Municipality in Minas Gerais, Brazil

Location of Ibiaí within the state of Minas Gerais

Ibiaí is a Brazilian municipality located in the north of the state of Minas Gerais. In 2020 the population was 8,437 in a total area of 870 km2. It became a municipality in 1963.

==Geography==
Ibiaí is located on the right bank of the São Francisco River at an elevation of 470 meters, 72 km. north of Pirapora. Neighboring municipalities are: Buritizeiro, Lagoa dos Patos, Ponto Chique, and Coração de Jesus.
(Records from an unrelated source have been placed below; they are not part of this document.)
(** * repro-get: fetch orchestrator, hash generation and distro drivers

    A shallow embedding of
      - pkg/downloader/downloader.go      (module [downloader])
      - cmd/repro-get/hash_generate.go    (module [hash_generate])
      - pkg/distro/debian/debian.go       (module [debian])
      - pkg/distro/alpine/alpine.go       (module [alpine])
      - pkg/distro/none/none.go           (module [none])
    and the properties of the specification checked against it.

    Go strings are byte strings ([string]); Go maps are [gmap]; a Go
    [(T, error)] result is a sum or a pair with [option error], as the
    call site needs; code that calls out to the operating system threads
    an explicit state and records the calls it makes. *)

From Stdlib Require Import ZArith Ascii String.
From stdpp Require Import gmap strings list sorting fin_maps.

Set Default Proof Using "Type".

(** ** Package identities (pkg/dpkgutil, pkg/apkutil) *)

Module dpkgutil.
Record Dpkg := {
  Package : string;
  Version : string;
  Architecture : string;
}.
#[global] Instance Dpkg_eq_dec : EqDecision Dpkg.
Proof. solve_decision. Defined.
End dpkgutil.

Module apkutil.
Record APK := {
  Package : string;
  Version : string;
}.
#[global] Instance APK_eq_dec : EqDecision APK.
Proof. solve_decision. Defined.
End apkutil.

(** ** net/url: the fields of [url.URL] that the code reads *)

Module url.
Record URL := {
  Scheme : string;
  User : option (string * option string);
  Host : string;
  Path : string;
  RawQuery : string;
}.
#[global] Instance URL_eq_dec : EqDecision URL.
Proof. solve_decision. Defined.
End url.

(** ** File specs (pkg/filespec) *)

Module filespec.
(** [Dpkg] and [APK] are pointers in the source; [None] is the nil
    pointer. *)
Record FileSpec := {
  Name : string;
  Basename : string;
  SHA256 : string;
  Dpkg : option dpkgutil.Dpkg;
  APK : option apkutil.APK;
}.
#[global] Instance FileSpec_eq_dec : EqDecision FileSpec.
Proof. solve_decision. Defined.
End filespec.

(** ** Go errors

    An error value remembers how it was built: [errors.New(text)], or
    [fmt.Errorf(format, args...)], whose [%w] argument (if any) is the
    wrapped error. *)

Inductive arg : Type :=
| AString (s : string)
| AStrings (l : list string)
| AInt (n : Z)
| AFileSpec (sp : filespec.FileSpec)
| ARedacted (u : url.URL).   (* u.Redacted() *)

Inductive error : Type :=
| errors_New (text : string)
| fmt_Errorf (format : string) (args : list arg)
| fmt_Errorf_w (format : string) (args : list arg) (wrapped : error).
Ibiaí is part of the statistical microregion of Pirapora.

==Economic activities==
The most important economic activities are cattle raising (37,000 head in 2006) and agriculture. The GDP in 2005 was R$24,287,000. The most important agricultural crops are rice, sugarcane, beans and corn. There were 190 automobiles. In the rural area there were 296 producers. The total area of agricultural land was 128,000 hectares in 2006, of which 36,000 ha. were planted in crops. As of 2006 there were 58 tractors. In the urban area there was one banking agency in 2006.

==Health and education==
This municipality is isolated from major population centers and suffers from drought and poor soils.
- Municipal Human Development Index: .687 (2000)
- State ranking: 603 out of 853 municipalities as of 2000
- National ranking: 3,209 out of 5,138 municipalities as of 2000

The highest ranking municipality in Minas Gerais in 2000 was Poços de Caldas with 0.841, while the lowest was Setubinha with 0.568. Nationally the highest was São Caetano do Sul in São Paulo with 0.919, while the lowest was Setubinha.
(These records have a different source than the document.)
(** * AutoHotkey.py: the option encoders and validators of [ahkpy/keys.py]
      and the item addressing of [ahkpy/menu.py]

The Python layer marshals arguments and builds option strings; every
effect it has is a call across the bridge to the AutoHotkey host.  The
embedding therefore keeps two things apart:

- the pure part (option tokens, case folding, range checks), written as
  total functions over Python values;
- the effectful part, written in a small monad [io] that records, in
  order, every call made across the bridge and can raise a Python
  exception.

The host is taken to answer every call; what it answers is left to an
instance of [AhkHost].  The locks of the source
([BaseHotkeyContext._lock], [send_lock]) serialise threads and have no
effect on a single caller, so they do not appear. *)

From Stdlib Require Import ZArith Bool List String Ascii Floats Lia.
From Stdlib Require Import DecimalString DecimalZ DecimalPos.
Import ListNotations.

#[local] Open Scope string_scope.
#[local] Open Scope list_scope.
#[local] Open Scope Z_scope.

(* ===================================================================== *)
(** * The part of the Python runtime the two modules rely on *)
(* ===================================================================== *)

Module Py.

(** A Python [str] is modelled by a Rocq [string] whose characters are
    read as the code points 0..255.  On that range [str.lower] maps A-Z
    and the Latin-1 capitals (U+00C0..U+00DE without the multiplication
    sign U+00D7) 32 places up and leaves every other code point alone. *)
Definition is_upper (c : ascii) : bool :=
  let n := N_of_ascii c in
  (((65 <=? n) && (n <=? 90)) ||
   ((192 <=? n) && (n <=? 222) && negb (n =? 215)))%N.

Definition lower_char (c : ascii) : ascii :=
  if is_upper c then ascii_of_N (N_of_ascii c + 32) else c.

Fixpoint lower (s : string) : string :=
  match s with
  | EmptyString => EmptyString
  | String c rest => String (lower_char c) (lower rest)
  end.

(** [str(n)] and the [{n}] of an f-string, for an [int]. *)
Definition str_of_int (z : Z) : string :=
  NilZero.string_of_int (Z.to_int z).

(** [x in (a, b, ...)] for strings. *)
Definition str_in (x : string) (l : list string) : bool :=
  existsb (String.eqb x) l.

(** [bool(s)] for a string. *)
Definition str_truth (s : string) : bool :=
  match s with EmptyString => false | _ => true end.

(** A keyword argument that is [None], [True] or [False]:
    [truth] is the test [if x:], [given] the test [x is not None]. *)
Definition truth (x : option bool) : bool :=
  match x with Some true => true | _ => false end.

Definition given {A : Type} (x : option A) : bool :=
  match x with Some _ => true | None => false end.

(** [x is False] *)
Definition is_False (x : option bool) : bool :=
  match x with Some false => true | _ => false end.

(** Numbers: Python's unbounded [int] and its binary64 [float]. *)
Inductive number : Type :=
| PyInt (z : Z)
| PyFloat (f : float).

(** [x > 0] *)
Definition gt0 (x : number) : bool :=
  match x with
  | PyInt z => 0 <? z
  | PyFloat f => PrimFloat.ltb 0%float f
  end.

(** [x <= 0] (not the negation of [gt0]: a NaN is neither) *)
Definition le0 (x : number) : bool :=
  match x with
  | PyInt z => z <=? 0
  | PyFloat f => PrimFloat.leb f 0%float
  end.

(** [x * 1000]: exact on [int]; on [float] the int is converted and the
    product rounded to binary64. *)
Definition times1000 (x : number) : number :=
  match x with
  | PyInt z => PyInt (z * 1000)
  | PyFloat f => PyFloat (PrimFloat.mul f 1000%float)
  end.

Inductive exn : Type :=
| ValueError (msg : string)
| TypeError (msg : string)
| OverflowError (msg : string)
| Error (msg : string).          (* ahkpy.exceptions.Error *)

Inductive outcome (A : Type) : Type :=
| Returns (a : A)
| Raises (e : exn).
Arguments Returns {A} a.
Arguments Raises {A} e.

Definition outcome_map {A B : Type} (f : A -> B) (o : outcome A) : outcome B :=
  match o with
  | Returns a => Returns (f a)
  | Raises e => Raises e
  end.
- Degree of urbanization: 70.90% (2000)
- Infant mortality rate: 22.22 (2000) The rate for Minas Gerais was 17.40; the rate for Brazil was 18.91.
- Illiteracy rate: 24.56% (15 years old or older)(Data from 2000) The rate for Minas Gerais was 11.96; the rate for Brazil was 13.63
- Urban area covered by sewage system: 1.20%--the rate for Minas Gerais was 81.39%
- Health centers and hospitals: 03 health centers. There were no hospitals. The nearest hospital was in Pirapora.